Elevated mortality from nonalcohol related chronic liver disease among female rubber workers: is it associated with exposure to nitrosamines?

Straif, K., Weiland, S., Werner, B., Wienke, A., Keil, U.
American Journal of Industrial Medicine, 35:3, 264–271 (1999)


Background: Despite several case reports describing liver toxicity of nitrosamines and the fact that some N-nitroso compounds are used to induce cirrhosis of the liver in animal models, this association has not been investigated in epidemiological studies.

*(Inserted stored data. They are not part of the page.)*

(** The body of the loop of [fat_dir_next]: go on, or return an entry or the end. *)
Definition dir_slot (a : lfn_acc) (s : slot) : lfn_acc + option fat_entry :=
  let '(de, lba, off) := s in
  if de_first de =? 0 then inr None
  else if de_first de =? 0xE5 then inl (drop_lfn a)
  else if Z.land (de_attr de) FAT_ATTR_LONG_NAME =? FAT_ATTR_LONG_NAME then
    let ord := Z.land (lfn_order de) 0x1F in
    if (ord <? 1) || (LFN_MAX_SLOTS <? ord) then inl (drop_lfn a)
    else
      let take_chars a := Acc (have_lfn a) (slots_seen a + 1) (highest a) (want_sum a) (run_lba a) (run_off a)
                              (splice (chars a) ((ord - 1) * LFN_CHARS) (lfn_slot_chars de)) in
      if negb (have_lfn a) then
        if negb (ctrue (Z.land (lfn_order de) LFN_LAST)) then inl a
        else inl (take_chars (Acc true 0 ord (lfn_sum de) lba off (chars a)))
      else if negb (lfn_sum de =? want_sum a) then inl (drop_lfn a)
      else inl (take_chars a)
  else if ctrue (Z.land (de_attr de) FAT_ATTR_VOLUME_ID) then inl (drop_lfn a)
  else inr (Some (end_run a de lba off)).

(** The short alias of a long name: the characters it keeps, then a number. *)
Definition alias_char (c : Z) : Z := if fat_char_ok_in_83 (upper c) then upper c else 95.
Definition alias_base (prefix : list Z) : list Z :=
  let base := take 6 (alias_char <$> filter (fun c => c <> SPACE /\ c <> DOT) prefix) in
  match base with [] => [95] | _ => base end.
Definition alias_ext (suffix : list Z) : list Z := take 3 (alias_char <$> suffix).
Definition alias_digits (k : Z) : list Z :=
  if k <? 10 then [48 + k]
  else if k <? 100 then [48 + k / 10; 48 + k mod 10]
  else [48 + k / 100; 48 + k / 10 mod 10; 48 + k mod 10].
Definition alias_name (base ext : list Z) (k : Z) : list Z :=
  splice (splice (replicate 11 SPACE) 0 (base ++ 126 :: alias_digits k)) 8 ext.
(** The parts before and after the last dot. *)
Definition split_last_dot (name : list Z) : list Z * list Z :=
  let '(r, rest) := break_at DOT (reverse name) in
  match rest with [] => (name, []) | _ :: prefix => (reverse prefix, reverse r) end.

(** The slots of a new entry: the long name backwards, then the short entry. *)
Definition lfn_chars_at (u : list Z) (ord : Z) : list Z :=
  (fun k => let idx := (ord - 1) * LFN_CHARS + k in if idx <? zlen u then zget 0 u idx else if idx =? zlen u then 0 else 0xFFFF) <$> seqZ 0 LFN_CHARS.
Definition lfn_run (u : list Z) (lfn_slots sum : Z) : list (list Z) :=
  (fun i => let ord := lfn_slots - i in lfn_slot (Z.lor ord (if i =? 0 then LFN_LAST else 0)) sum (lfn_chars_at u ord)) <$> seqZ 0 lfn_slots.

Section dir.
Context {D : Type} `{BlockStore D} `{FatEnv}.
Implicit Types (v : fat_volume) (d : D) (it : fat_slots).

Methods: A cohort of 2,875 female rubber workers who were active on January 1, 1976, or hired thereafter, and who had been employed for at least 1 year in one of five plants producing tires or technical rubber goods was followed for mortality from January, 1976, through December, 1991. Work histories were reconstructed using routinely documented cost center codes and classified into six work areas. Age and calendar year standardized mortality ratios (SMR) and 95% confidence intervals (95% CI) were calculated and stratified by plant, work area, year of hire, and years of employment in the respective work area. Results: The excess mortality from cirrhosis of the liver was most pronounced for nonalcohol-related cirrhosis of the liver (ICD-9 571.4-571.9: 10 deaths, SMR 202; 95% CI 97-372). Mortality from alcohol-related cirrhosis of the liver (ICD-9 571.0-571.3: 3 deaths, SMR 153; 95% CI 31-446) and from other alcohol-related diseases (organic psychoses, injury, and poisoning) was not statistically significantly elevated. All 10 cases of nonalcohol-related cirrhosis had worked in production of technical rubber goods (SMR 279; 95% CI 134-514) and risks increased with earlier years of hire and with longer duration of employment in this work area. Discussion: Although our results must be interpreted with caution, they suggest that the observed excess deaths from cirrhosis of the liver are associated with occupational risk factors. In light of additional evidence from case reports and animal data, exposure to nitrosamines may be a plausible risk factor for the observed excess mortality. (© 1999 WILEY-LISS, INC.)